Self-compassion means many things – it means caring for oneself, it means dropping the negative self-talk, it means appreciating everything about yourself with patience and genuine love.

Life changes can make it challenging to do any one of those things, let alone each of them. You have to adapt and adjust and re-prioritize when curve balls come your way. It’s during that necessary adaptation that your self-compassion can most be called into question.

I’m finding my self-compassion is running near empty. I was a single mom and now I’m an only parent. To kick off 2019, I imagined the life I wanted to create for the two of us, the person I wanted to be every day. And I outlined how I was going to work toward that vision, making 1% commitments and changes every day. Just a few days in, I found out that I needed to adjust. There was no choice offered, no compromise, just informed. And so I must adjust that dream and adapt the commitments and actions I was planning, and re-prioritize the 1% gains.

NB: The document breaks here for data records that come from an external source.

(* ===== verification/TimeFacts.v ===== *)
(** * What the date functions compute (theorems about [TimeComm])

    Text and time are inverse, days and months are added in the calendar,
    the checks accept exactly the dates that exist. *)

From stdpp Require Import prelude gmap strings.
From S2P Require Import Prelude CLib Sock Calendar TimeComm.
Import Sock TimeComm.
Open Scope Z_scope.

Module TimeFacts.

(** ** Reading fields *)

Lemma take_drop_mid (a t b : bytes) : take (length t) (drop (length a) (a ++ t ++ b)) = t.
Proof. rewrite drop_app_length. apply take_app_length. Qed.

Lemma mread_mid (a t b : bytes) off n :
  off = length a -> n = length t -> mread (a ++ t ++ b) off n = Ok t.
Proof. intros -> ->. rewrite mread_ok by len. by rewrite take_drop_mid. Qed.

Lemma strncpy_mid (a t b : bytes) off n :
  nonul t -> off = length a -> n = length t -> strncpy (a ++ t ++ b) off n = Ok t.
Proof.
  intros Ht -> ->. unfold strncpy. cbn zeta. rewrite take_drop_mid, has_nul_nonul by done. by apply mread_mid.
Qed.

Lemma strncpy_first (t b : bytes) n : nonul t -> n = length t -> strncpy (t ++ b) 0 n = Ok t.
Proof. intros. by apply (strncpy_mid []). Qed.

Lemma cstring_text s r : nonul s -> cstring (s ++ 0 :: r) = Ok s.
Proof.
  intros Hs. unfold cstring. rewrite has_nul_app. cbn [has_nul existsb]. rewrite orb_true_r. by rewrite cstr_nonul.
Qed.

(** A number of [w] digits in a text. *)
Definition number (w : nat) (z : Z) : Prop := (0 < w <= 9)%nat /\ 0 <= z < 10 ^ Z.of_nat w.

Lemma number_text w z : number w z -> length (fmt_0d w z) = w /\ nonul (fmt_0d w z) /\ atoi (fmt_0d w z) = z.
Proof.
  intros [Hw Hz]. destruct (fmt_0d_spec w z) as (Hl & Hd & _); [lia|done|].
  split_and!; [done|by apply digit_nonul|by apply atoi_fmt_0d].
Qed.

(** [width]: lengths of texts made of numbers. *)
Ltac width :=
  rewrite ?length_app;
  repeat match goal with H : number ?w ?z |- context [length (fmt_0d ?w ?z)] =>
    rewrite (proj1 (number_text w z H)) end;
  done.

Lemma field_mid a w z b off n :
  number w z -> off = length a -> n = w -> field (a ++ fmt_0d w z ++ b) off n = Ok z.
Proof.
  intros Hn -> ->. destruct (number_text w z Hn) as (Hl & Hnn & Ha). unfold field.
  rewrite strncpy_mid by done. cbn [res_bind]. by rewrite cstr_id, Ha.
Qed.

Lemma field_first w z b n : number w z -> n = w -> field (fmt_0d w z ++ b) 0 n = Ok z.
Proof. intros. by apply (field_mid []). Qed.

Lemma field2_mid a z b off : number 2 z -> off = length a -> field2 (a ++ fmt_0d 2 z ++ b) off = Ok z.
Proof.
  intros Hn ->. destruct (number_text 2 z Hn) as (Hl & Hnn & Ha). unfold field2.
  rewrite mread_mid by done. cbn [res_bind]. by rewrite cstr_id, Ha.
Qed.

(** ** Times with a year of four digits *)

Definition in_years (lo hi : Z) (x : tm) : Prop := lo <= tm_year x + 1900 <= hi.

#[export] Instance in_years_dec lo hi x : Decision (in_years lo hi x).
Proof. unfold in_years. apply _. Defined.

(** Every member fits the digits it is printed with. *)
Definition readable (x : tm) : Prop :=
  number 4 (tm_year x + 1900) /\ number 2 (tm_mon x + 1) /\ number 2 (tm_mday x) /\
  number 2 (tm_hour x) /\ number 2 (tm_min x) /\ number 2 (tm_sec x).

#[export] Instance readable_dec x : Decision (readable x).
Proof. unfold readable, number. apply _. Defined.

Lemma normal_readable x : normal x -> in_years 0 9999 x -> readable x.
Proof.
  intros ([Hm Hd] & Hh & Hmi & Hs) Hy. unfold in_years in Hy.
  pose proof (month_length_range (tm_year x + 1900) (tm_mon x) Hm). unfold readable, number.
  change (10 ^ Z.of_nat 4) with 10000. change (10 ^ Z.of_nat 2) with 100. lia.
Qed.

Lemma normal_readable4 x : normal x -> in_years 1000 9999 x -> readable x.
Proof. intros Hx Hy. apply normal_readable; [done|]. unfold in_years in *. lia. Qed.
#[local] Hint Resolve normal_readable normal_readable4 : core.

Lemma length_stamp x : readable x -> length (stamp x) = 14%nat.
Proof.
  intros (N1 & N2 & N3 & N4 & N5 & N6). unfold stamp. width.
Qed.

Lemma nonul_stamp x : readable x -> nonul (stamp x).
Proof.
  intros (N1 & N2 & N3 & N4 & N5 & N6).
  unfold stamp, nonul. rewrite !Forall_app. split_and!; by apply number_text.
Qed.

(** [x] without what the text does not say. *)
Definition bare (x : tm) : tm :=
  mkTm (tm_year x) (tm_mon x) (tm_mday x) (tm_hour x) (tm_min x) (tm_sec x) 0 false.

Lemma text_tm_stamp x r : readable x -> text_tm (stamp x ++ r) = Ok (bare x).
Proof.
  intros (N1 & N2 & N3 & N4 & N5 & N6).
  unfold text_tm, stamp. rewrite <-!app_assoc.
  rewrite field_first by done. cbn [res_bind].
  rewrite (field2_mid (fmt_0d 4 _)) by (done || width). cbn [res_bind].
  rewrite (app_assoc (fmt_0d 4 _)).
  rewrite field2_mid by (done || width). cbn [res_bind].
  rewrite (app_assoc (fmt_0d 4 _ ++ _)).
  rewrite field2_mid by (done || width). cbn [res_bind].
  rewrite (app_assoc ((fmt_0d 4 _ ++ _) ++ _)).
  rewrite field2_mid by (done || width). cbn [res_bind].
  rewrite (app_assoc (((fmt_0d 4 _ ++ _) ++ _) ++ _)).
  rewrite field2_mid by (done || width). cbn [res_bind].
  unfold bare. repeat f_equal; lia.
Qed.

Lemma tm_seconds_bare x : tm_seconds (bare x) = tm_seconds x.
Proof. done. Qed.

(** ** The local clock *)

(** A range of years in which a year fits an int: about 30000 years. *)
Definition in_range (w : Z) : Prop := -1000000000000 <= w <= 1000000000000.

Lemma localtime_some L t :
  in_range (local L t) -> localtime L t = Some (broken_down (local L t) (dst L t)).
Proof.
  intros Hw. unfold localtime. cbn zeta.
  assert (Hy : -40000 <= tm_year (broken_down (local L t) (dst L t)) + 1900 <= 40000).
  { unfold broken_down, civil. set (n := local L t / 86400 + epoch). cbn zeta.
    destruct (month_at _ _ _) as [m d]. cbn [tm_year].
    assert (Hn : -13000000 <= n <= 13000000).
    { subst n. unfold in_range, epoch in *. Z.div_mod_to_equations. lia. }
    pose proof (year_at_spec n) as Hs. set (y := year_at n) in *.
    assert (13000000 < year_start 40000) as E1 by reflexivity.
    assert (year_start (-40000) < -13000000) as E2 by reflexivity.
    split.
    - destruct (decide (-40000 <= y)); [lia|]. pose proof (year_start_mono (y + 1) (-40000)). lia.
    - destruct (decide (y <= 40000)); [lia|]. pose proof (year_start_mono 40000 y). lia. }
  destruct (Z.leb_spec (-2147483648) (tm_year (broken_down (local L t) (dst L t)))); [|lia].
  destruct (Z.leb_spec (tm_year (broken_down (local L t) (dst L t))) 2147483647); [done|lia].
Qed.

(** The seconds of the years 0 to 9999. *)
Lemma years_seconds x :
  normal x -> in_years 0 9999 x -> -63000000000 <= tm_seconds x <= 254000000000.
Proof.
  intros Hx Hy. rewrite normal_days by done. destruct Hx as (Hv & Hh & Hm & Hs). unfold in_years in Hy.
  pose proof (month_start_in _ _ _ Hv). set (y := tm_year x + 1900) in *. unfold day_number, epoch.
  pose proof (year_start_mono 0 y). pose proof (year_start_mono (y + 1) 10000).
  assert (year_start 0 = -366) by reflexivity. assert (year_start 10000 = 3652059) by reflexivity. lia.
Qed.

(** mktime takes the members as standard time. *)
Lemma mktime_bare L x :
  -500000000000 <= tm_seconds x <= 500000000000 -> tm_isdst x = false ->
  fst (mktime L x) = tm_seconds x - gmtoff L.
Proof.
  intros Hx Hd. unfold mktime. rewrite Hd, Z.sub_0_r. rewrite localtime_some; [done|].
  unfold in_range, local. destruct (dst L _); lia.
Qed.
Lemma GetTimeUnion_spec_witness :
  exists lo hi, GetTimeUnion china (stamp (march 10) ++ [0]) (stamp (march 1) ++ [0])
      (stamp (march 8) ++ [0]) (stamp (march 20) ++ [0]) (Some (zeros 15)) (Some (zeros 15)) =
    Ok (true, Some (stamp (clock china lo) ++ [0]), Some (stamp (clock china hi) ++ [0])) /\
    forall t, lo <= t <= hi <-> between (march_t 10) (march_t 1) t \/ between (march_t 8) (march_t 20) t.
Proof.
  refine (proj1 (GetTimeUnion_spec china _ _ _ _ (march_t 10) (march_t 1) (march_t 8) (march_t 20)
    (zeros 15) (zeros 15) _ _ _ _ _ _ _ _ _ _) _);
    try (by apply march_read; auto); try (by apply march_printable; auto); try (by rewrite length_zeros).
  exists (march_t 8). split; vm_compute; split; discriminate.
Defined.

(** ** The lunar calendar *)

(** A month of the table: its year, number, whether it is a leap month, and
    its length. *)
Record lunar := mkLunar { l_year : Z; l_month : Z; l_leap : bool; l_days : Z }.

(** The months of a year: the leap month follows the month of its number. *)
Fixpoint year_months (n : nat) (y leap leapShift m dist : Z) : list lunar :=
  match n with
  | O => []
  | S n =>
      (if Z.eqb m leap
       then [mkLunar y m false (Z.land dist 1 + 29 - leapShift); mkLunar y m true (29 + leapShift)]
       else [mkLunar y m false (Z.land dist 1 + 29)])
      ++ year_months n y leap leapShift (m + 1) (Z.shiftr dist 1)
  end.

(** The years of the table. *)
Fixpoint table_years (ts : list Z) (y : Z) : list (list lunar) :=
  match ts with
  | [] => []
  | dist :: ts =>
      let '(leap, leapShift) := leap_of dist in
      year_months 12 y leap leapShift 1 dist :: table_years ts (y + 1)
  end.

(** The month and the day (from 1) of the day number [d]. *)
Fixpoint locate (ms : list lunar) (d : Z) : lunar * Z + Z :=
  match ms with
  | [] => inr d
  | x :: ms => if Z.ltb d (l_days x) then inl (x, d + 1) else locate ms (d - l_days x)
  end.

(** iResult *)
Definition packed (x : lunar) (d : Z) : Z :=
  Z.shiftl (l_year x) 9 + Z.shiftl (l_month x) 5 + d + (if l_leap x then Z.shiftl 1 21 else 0).

Lemma locate_app ms ms' d :
  locate (ms ++ ms') d = match locate ms d with inl r => inl r | inr d' => locate ms' d' end.
Proof. revert d. induction ms as [|x ms IH]; intros d; [done|]. cbn. by destruct (Z.ltb d (l_days x)). Qed.

Lemma lunar_months_locate n y leap sh m dist d :
  lunar_months n y leap sh m dist d =
    match locate (year_months n y leap sh m dist) d with inl (x, k) => inl (packed x k) | inr d' => inr d' end.
Proof.
  revert m dist d. induction n as [|n IH]; intros m dist d; [done|]. cbn [lunar_months year_months].
  destruct (Z.eqb m leap) eqn:E; cbn [app locate l_days].
  - destruct (Z.ltb d _); [unfold packed; cbn; f_equal; lia|].
    destruct (Z.ltb _ (29 + sh)); [unfold packed; cbn [l_year l_month l_leap]; f_equal; lia|]. apply IH.
  - rewrite Z.sub_0_r. destruct (Z.ltb d _); [unfold packed; cbn; f_equal; lia|]. apply IH.
Qed.

Lemma lunar_years_locate ts y d :
  lunar_years ts y d = match locate (concat (table_years ts y)) d with inl (x, k) => Some (packed x k) | inr _ => None end.
Proof.
  revert y d. induction ts as [|dist ts IH]; intros y d; [done|]. cbn [lunar_years table_years].
  destruct (leap_of dist) as [leap sh]. cbn [concat]. rewrite lunar_months_locate, locate_app.
  by destruct (locate (year_months _ _ _ _ _ _) d) as [[x k]|d'].
Qed.

Definition total (ms : list lunar) : Z := sum (l_days <$> ms).

Lemma total_nonneg ms : Forall (fun x => 0 < l_days x) ms -> 0 <= total ms.
Proof. induction 1 as [|x ms Hx _ IH]; [done|]. change (total (x :: ms)) with (l_days x + total ms). lia. Qed.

Of course that’s all possible. “It is what it is.” And, my logical brain can think my way through it. That’s one way to view it. It’s not a very self-compassionate view. When I let my heart take the lead, I cry about the change. I cry about the implication for my daughter. I cry that I have lost having one night a week to myself, by myself. I get mad. I get hurt. I get indignant. That doesn’t seem very self-compassionate either. But it is. I’m allowing myself to be vulnerable and feel the pain. I’m kicking myself in the butt to figure it out, I’m giving myself room to feel it all, I’m pumping myself up with quotes of strength and positivity.

And now I must exercise much greater self-compassion, as that will get me through this change. I can and will give myself a break, lots of them. I will offer patience to myself, and remind myself that I’m human and therefore imperfect and constantly growing. I will appreciate the +1% that I am able to achieve and make happen. And maybe, just maybe, I’ll arrange for a sitter and give myself that night off (and throw in a massage or a glass of wine to top it all off).